> [Work required] With the first line as the start and the line containing "kernel returns for" as the end, write out every line of the records exactly.

> [Records supplied]
(* ===== verification/CaseExport.v ===== *)
(** * Case export ([inspectord/cases/export.py], [cases/ipc_handlers.py])

    The whole-case archive, the reader of single blobs and the handlers that
    serve them, with the two read-only handlers of the case panel. What the
    kernel returns for a blob is an argument, as is the archive writer below
    the level of its members ([zipfile] with zlib), the text of a stored alert
    payload and [datetime.isoformat]. *)

From S2P Require Import Prelude Schemas Json RuleEval Alerts Quarantine Ipc Cases Evidence Base64.

Definition MAX_EXPORT_BYTES : Z := 64 * 1024 * 1024.

Inductive ExportError :=
| CaseNotFound | EvidenceNotFound | ExportTooLarge
| ExportRaises (exception : string).   (** anything the handlers do not catch *)

(** [_SHA_RE.match]: [$] also matches before a final newline. *)
Definition hex_lower (c : ascii) : bool := is_digit c || in_range 97 102 c.
Definition SHA_RE (s : string) : bool :=
  (String.length (str_take 64 s) =? 64)%nat && str_forall hex_lower (str_take 64 s)
  && (String.eqb (str_drop 64 s) EmptyString || String.eqb (str_drop 64 s) (String newline EmptyString)).

(** [str.encode("utf-8")]. *)
Fixpoint utf8 (s : string) : string :=
  match s with
  | EmptyString => EmptyString
  | String c s' =>
      if (code c <? 128)%N then String c (utf8 s')
      else String (byte (192 + byte_val c / 64)) (String (byte (128 + byte_val c mod 64)) (utf8 s'))
  end.

(** ** Reading a blob *)

(** The loop of [_read_blob] over what [os.read] returns. *)
Fixpoint read_all (reads : list ReadRes) : option string :=
  match reads with
  | [] | RdBytes EmptyString :: _ => Some EmptyString
  | RdBytes chunk :: rest => tail ← read_all rest; Some (chunk +:+ tail)
  | RdWouldBlock :: _ | RdError :: _ => None
  end.

(** [_read_blob]: [open] is what opening the path of a digest gives, whether it
    is a regular file and its reads. *)
Definition read_blob (open : string -> option (bool * list ReadRes)) (sha : string) : option string :=
  match open sha with
  | None => None
  | Some (regular, reads) => if regular then read_all reads else None
  end.

(** ** Archive members *)

Definition Member : Type := string * string.

(** The name [ZipInfo] keeps: up to the first NUL. *)
Fixpoint zip_name (s : string) : string :=
  match s with
  | EmptyString => EmptyString
  | String c s' => if Ascii.eqb c "000" then EmptyString else String c (zip_name s')
  end.

(** [zf.writestr]: the length of a name is a 16-bit field of its header. *)
Definition name_fits (name : string) : bool := (String.length (utf8 (zip_name name)) <=? Z.to_nat 65535)%nat.
Definition writestr (name data : string) (zf : list Member) : result ExportError (list Member) :=
  if name_fits name then Ok (zf ++ [(zip_name name, data)]) else Err (ExportRaises "struct.error").

Section Exporting.
Context (float_repr : Q -> string) (float_parse : string -> Q)
        (isoformat : Z -> string) (alert_json : Alert -> string)
        (zip : Z -> list Member -> string) (str_other : pyval -> string).

(** ** The case as a value, times in ISO form ([get_case] with [_isoify]) *)

Definition case_status (s : CaseStatus) : string :=
  match s with Case_open => "open" | Case_closed => "closed" end.
Definition iso (t : option Z) : pyval := match t with Some u => PStr (isoformat u) | None => PNone end.

Definition alert_value (a : string * option AlertRow) : pyval :=
  let field {A} (f : AlertRow -> A) (g : A -> pyval) := match a.2 with Some r => g (f r) | None => PNone end in
  PDict [("alert_id", PStr a.1); ("rule_id", field ar_rule_id PStr);
         ("severity", field ar_severity (fun s => PStr (severity_value s)));
         ("status", field ar_status (fun s => PStr (status_value s)));
         ("rendered_short", field ar_rendered (fun r => PStr (ra_short r)));
         ("ts", iso (ar_ts <$> a.2))]%string.
Definition timeline_value (t : CaseEvent) : pyval :=
  PDict [("ts", iso (Some (ce_ts t))); ("seq", PInt (ce_seq t)); ("kind", PStr (ce_kind t));
         ("text", opt_str (ce_text t))]%string.
Definition meta_value (m : option string) : option pyval :=
  match m with
  | None | Some EmptyString => Some (PDict [])
  | Some text => json_loads float_parse text
  end.
Definition evidence_value (e : EvidenceRow) : option pyval :=
  meta ← meta_value (ce_meta_json e);
  Some (PDict [("kind", PStr (ce_ev_kind e)); ("sha256", PStr (ce_sha256 e));
               ("original_path", PStr (ce_original_path e)); ("captured_at", iso (Some (ce_captured_at e)));
               ("meta", meta)]%string).

(** [None] is the error of [json.loads] on stored metadata. *)
Definition case_value (v : CaseView) : option pyval :=
  evidence ← mapM evidence_value (cv_evidence v);
  let c := cv_case v in
  Some (PDict [("case_id", PStr (cs_id c)); ("title", PStr (cs_title c));
               ("status", PStr (case_status (cs_status c))); ("opened_at", iso (Some (cs_opened_at c)));
               ("closed_at", iso (cs_closed_at c)); ("alerts", PList (alert_value <$> cv_alerts v));
               ("timeline", PList (timeline_value <$> cv_timeline v)); ("evidence", PList evidence)]%string).

(** ** [_build_narrative] *)

Definition or_none {A} (l : list A) (line : A -> string) : list string :=
  match l with [] => ["- (none)"%string] | _ => line <$> l end.

Definition alert_line (a : string * option AlertRow) : string :=
  let shown f := match a.2 with Some r => f r | None => "None"%string end in
  "- [" +:+ shown (fun r => severity_value (ar_severity r)) +:+ "] " +:+ shown ar_rule_id
  +:+ " (" +:+ a.1 +:+ "): " +:+ match a.2 with Some r => ra_short (ar_rendered r) | None => EmptyString end.
Definition timeline_line (t : CaseEvent) : string :=
  "- " +:+ isoformat (ce_ts t) +:+ " " +:+ ce_kind t +:+ ": " +:+ default EmptyString (ce_text t).
Definition evidence_line (e : EvidenceRow) : string :=
  rstrip ("- " +:+ ce_ev_kind e +:+ " " +:+ ce_sha256 e +:+ " " +:+ ce_original_path e).

(** The two notes, as they are encoded: [§] is C2 A7 and the dash E2 80 94. *)
Definition note_artifacts : string :=
  "v1 export ships 4 of the 6 artifacts in parent spec " +:+ String "194" (String "167" EmptyString) +:+
  "13.4: the timeline embedded in case.json stands in for audit.log (plain, not-yet-tamper-evident), and event bundles are included as evidence/<sha> blobs (kind=event_bundle), not top-level events/*.jsonl.".
Definition note_environment : string :=
  "process_tree evidence contains redacted-but-structured environment data: secret values are replaced with <redacted>, but variable NAMES are kept "
  +:+ String "226" (String "128" (String "148" EmptyString)) +:+
  " sharing this ZIP discloses which services/credentials exist on the captured host.".

Definition narrative_lines (v : CaseView) (skipped : list (string * string)) : list string :=
  let c := cv_case v in
  (utf8 <$>
    (["# Case " +:+ cs_id c +:+ ": " +:+ (if String.eqb (cs_title c) EmptyString then "(untitled)" else cs_title c);
      EmptyString; "Status: " +:+ case_status (cs_status c); "Opened: " +:+ isoformat (cs_opened_at c);
      "Closed: " +:+ match cs_closed_at c with Some t => isoformat t | None => "-" end; EmptyString; "## Alerts"]%string
     ++ or_none (cv_alerts v) alert_line ++ [EmptyString; "## Timeline"]%string
     ++ or_none (cv_timeline v) timeline_line ++ [EmptyString; "## Evidence"]%string
     ++ or_none (cv_evidence v) evidence_line ++ [EmptyString; "## Notes"]%string))
  ++ [note_artifacts; note_environment]
  ++ match skipped with
     | [] => []
     | _ => utf8 <$> ([EmptyString; "## Missing evidence"]%string
              ++ ((fun sr => "- " +:+ sr.1 +:+ ": " +:+ sr.2) <$> skipped))
     end.
Definition build_narrative (v : CaseView) (skipped : list (string * string)) : string :=
  join (String newline EmptyString) (narrative_lines v skipped) +:+ String newline EmptyString.

(** ** [build_case_zip] *)

(** [_alert_record]. *)
Definition pruned_record (alert_id : string) : string :=
  "{" +:+ json_string "alert_id" +:+ ": " +:+ json_string alert_id +:+ ", " +:+ json_string "note"
  +:+ ": " +:+ json_string "alert record pruned" +:+ "}".
Definition alert_record (db : CaseDb) (alert_id : string) : string :=
  match alert_json ∘ ar_payload <$> find_alert alert_id (cd_alerts db) with
  | None | Some EmptyString => pruned_record alert_id
  | Some payload => utf8 payload
  end.

Definition alert_member (alert_id : string) : string := "alerts/" +:+ alert_id +:+ ".json".
Fixpoint export_alerts (db : CaseDb) (alerts seen : list string) (zf : list Member)
  : result ExportError (list Member) :=
  match alerts with
  | [] => Ok zf
  | aid :: rest =>
      if bool_decide (aid ∈ seen) then export_alerts db rest seen zf
      else
        zf' ← writestr (alert_member aid) (alert_record db aid) zf;
        export_alerts db rest (aid :: seen) zf'
  end.

(** The variables of the evidence loop. *)
Record Packing := mkPacking {
  pk_skipped : list (string * string);
  pk_total : Z;
  pk_written : list string;
  pk_zip : list Member;
}.

Section Blobs.
Context (open : string -> option (bool * list ReadRes)).

Definition skip (p : Packing) (sha reason : string) : Packing :=
  mkPacking (pk_skipped p ++ [(sha, reason)]) (pk_total p) (pk_written p) (pk_zip p).
Definition pack_evidence (sha : string) (p : Packing) : result ExportError Packing :=
  if bool_decide (sha ∈ pk_written p) then Ok p
  else if negb (SHA_RE sha) then Ok (skip p sha "invalid sha")
  else match read_blob open sha with
       | None => Ok (skip p sha "missing on disk")
       | Some blob =>
           let total := pk_total p + Z.of_nat (String.length blob) in
           if MAX_EXPORT_BYTES <? total then Err ExportTooLarge
           else
             zf ← writestr ("evidence/" +:+ sha) blob (pk_zip p);
             Ok (mkPacking (pk_skipped p) total (sha :: pk_written p) zf)
       end.
Fixpoint pack_all (shas : list string) (p : Packing) : result ExportError Packing :=
  match shas with
  | [] => Ok p
  | sha :: rest => p' ← pack_evidence sha p; pack_all rest p'
  end.

Definition build_case_zip (db : CaseDb) (case_id : string) : result ExportError (list Member) :=
  match get_case db case_id with
  | None => Err CaseNotFound
  | Some v =>
      match json_pretty float_repr 0 <$> case_value v with
      | None => Err (ExportRaises "JSONDecodeError")
      | Some None => Err (ExportRaises "TypeError")
      | Some (Some text) =>
          zf0 ← writestr "case.json" (utf8 text) [];
          zf1 ← export_alerts db (fst <$> cv_alerts v) [] zf0;
          p ← pack_all (ce_sha256 <$> cv_evidence v) (mkPacking [] 0 [] zf1);
          writestr "narrative.md" (build_narrative v (pk_skipped p)) (pk_zip p)
      end
  end.

(** ** [read_evidence_blob] *)

(** [_basename]. *)
Definition export_basename (path : string) : string := path_basename (rstrip_slash path).

Definition path_le (a b : EvidenceRow) : Prop := String.le (ce_original_path a) (ce_original_path b).
#[export] Instance path_le_dec a b : Decision (path_le a b).
Proof. unfold path_le. apply _. Defined.

(** The first row of [ORDER BY original_path]. *)
Definition evidence_row (db : CaseDb) (case_id sha : string) : option EvidenceRow :=
  head (merge_sort path_le
    (List.filter (fun e => String.eqb (ce_ev_case e) case_id && String.eqb (ce_sha256 e) sha) (cd_evidence db))).

Definition JSON_KINDS : list string := ["net_state"; "event_bundle"; "process_tree"]%string.
Definition read_evidence_blob (db : CaseDb) (case_id sha : string)
  : result ExportError (string * string * string) :=
  if negb (SHA_RE sha) then Err EvidenceNotFound
  else match evidence_row db case_id sha with
  | None => Err EvidenceNotFound
  | Some e =>
      match read_blob open sha with
      | None => Err EvidenceNotFound
      | Some blob =>
          if MAX_EXPORT_BYTES <? Z.of_nat (String.length blob) then Err ExportTooLarge
          else if bool_decide (ce_ev_kind e ∈ JSON_KINDS)
          then Ok (blob, str_take 12 sha +:+ "-" +:+ ce_ev_kind e +:+ ".json", "application/json"%string)
          else
            let filename := match export_basename (ce_original_path e) with
                            | EmptyString => str_take 12 sha +:+ ".bin"
                            | name => name
                            end in
            Ok (blob, filename, "application/octet-stream"%string)
      end
  end.

(** ** The handlers *)

Definition refused (error : string) : pyval :=
  PDict [("schema_version", PStr "1.0.0"); ("ok", PBool false); ("error", PStr error)]%string.
(** What the [except] clauses make of an error. *)
Definition export_failure (e : ExportError) : result HandlerError pyval :=
  match e with
  | CaseNotFound | EvidenceNotFound => Ok (refused "not found")
  | ExportTooLarge => Ok (refused "too_large")
  | ExportRaises exc => Err (Unexpected exc)
  end.

(** [handle_export_case_zip]; [now] stamps the members and the timeline row. *)
Definition handle_export_case_zip (params : dict) (now : Z) (s : CaseSrv)
  : result HandlerError pyval * CaseSrv :=
  match required str_other params "case_id" with
  | Err e => (Err e, s)
  | Ok case_id =>
      match build_case_zip (ch_db s) case_id with
      | Err e => (export_failure e, s)
      | Ok members =>
          let data := zip now members in
          (Ok (PDict [("schema_version", PStr "1.0.0"); ("ok", PBool true);
                      ("filename", PStr ("case-" +:+ str_take 8 case_id +:+ ".zip"));
                      ("content_b64", PStr (b64encode data))]%string),
           audited s (append_timeline (ch_db s) now case_id "exported" (Some "case exported as ZIP"%string))
             "case_exported" case_id [("bytes"%string, PInt (Z.of_nat (String.length data)))])
      end
  end.

(** [handle_download_evidence]. *)
Definition handle_download_evidence (params : dict) (now : Z) (s : CaseSrv)
  : result HandlerError pyval * CaseSrv :=
  match required str_other params "case_id", required str_other params "sha" with
  | Err e, _ | _, Err e => (Err e, s)
  | Ok case_id, Ok sha =>
      match read_evidence_blob (ch_db s) case_id sha with
      | Err e => (export_failure e, s)
      | Ok (data, filename, media_type) =>
          (Ok (PDict [("schema_version", PStr "1.0.0"); ("ok", PBool true); ("filename", PStr filename);
                      ("media_type", PStr media_type); ("content_b64", PStr (b64encode data))]%string),
           audited s (append_timeline (ch_db s) now case_id "evidence_downloaded"
                        (Some ("downloaded " +:+ str_take 12 sha)))
             "evidence_downloaded" case_id [("sha256"%string, PStr sha)])
      end
  end.
End Blobs.

(** [handle_list_cases] and [handle_get_case]. *)
Definition listed_case (cn : CaseRow * nat) : pyval :=
  let '(c, n) := cn in
  PDict [("case_id", PStr (cs_id c)); ("title", PStr (cs_title c));
         ("status", PStr (case_status (cs_status c))); ("opened_at", iso (Some (cs_opened_at c)));
         ("closed_at", iso (cs_closed_at c)); ("alert_count", PInt (Z.of_nat n))]%string.
Definition handle_list_cases (db : CaseDb) : pyval :=
  PDict [("schema_version", PStr "1.0.0"); ("cases", PList (listed_case <$> list_cases db))]%string.
Definition handle_get_case (params : dict) (db : CaseDb) : result HandlerError pyval :=
  match required str_other params "case_id" with
  | Err e => Err e
  | Ok case_id =>
      match get_case db case_id with
      | None => Ok (PDict [("schema_version", PStr "1.0.0"); ("case", PNone)]%string)
      | Some v =>
          match case_value v with
          | None => Err (Unexpected "JSONDecodeError")
          | Some value => Ok (PDict [("schema_version", PStr "1.0.0"); ("case", value)]%string)
          end
      end
  end.
End Exporting.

> [Answer for this exercise]
(* ===== verification/CaseExport.v ===== *)
(** * Case export ([inspectord/cases/export.py], [cases/ipc_handlers.py])

    The whole-case archive, the reader of single blobs and the handlers that
    serve them, with the two read-only handlers of the case panel. What the
    kernel returns for a blob is an argument, as is the archive writer below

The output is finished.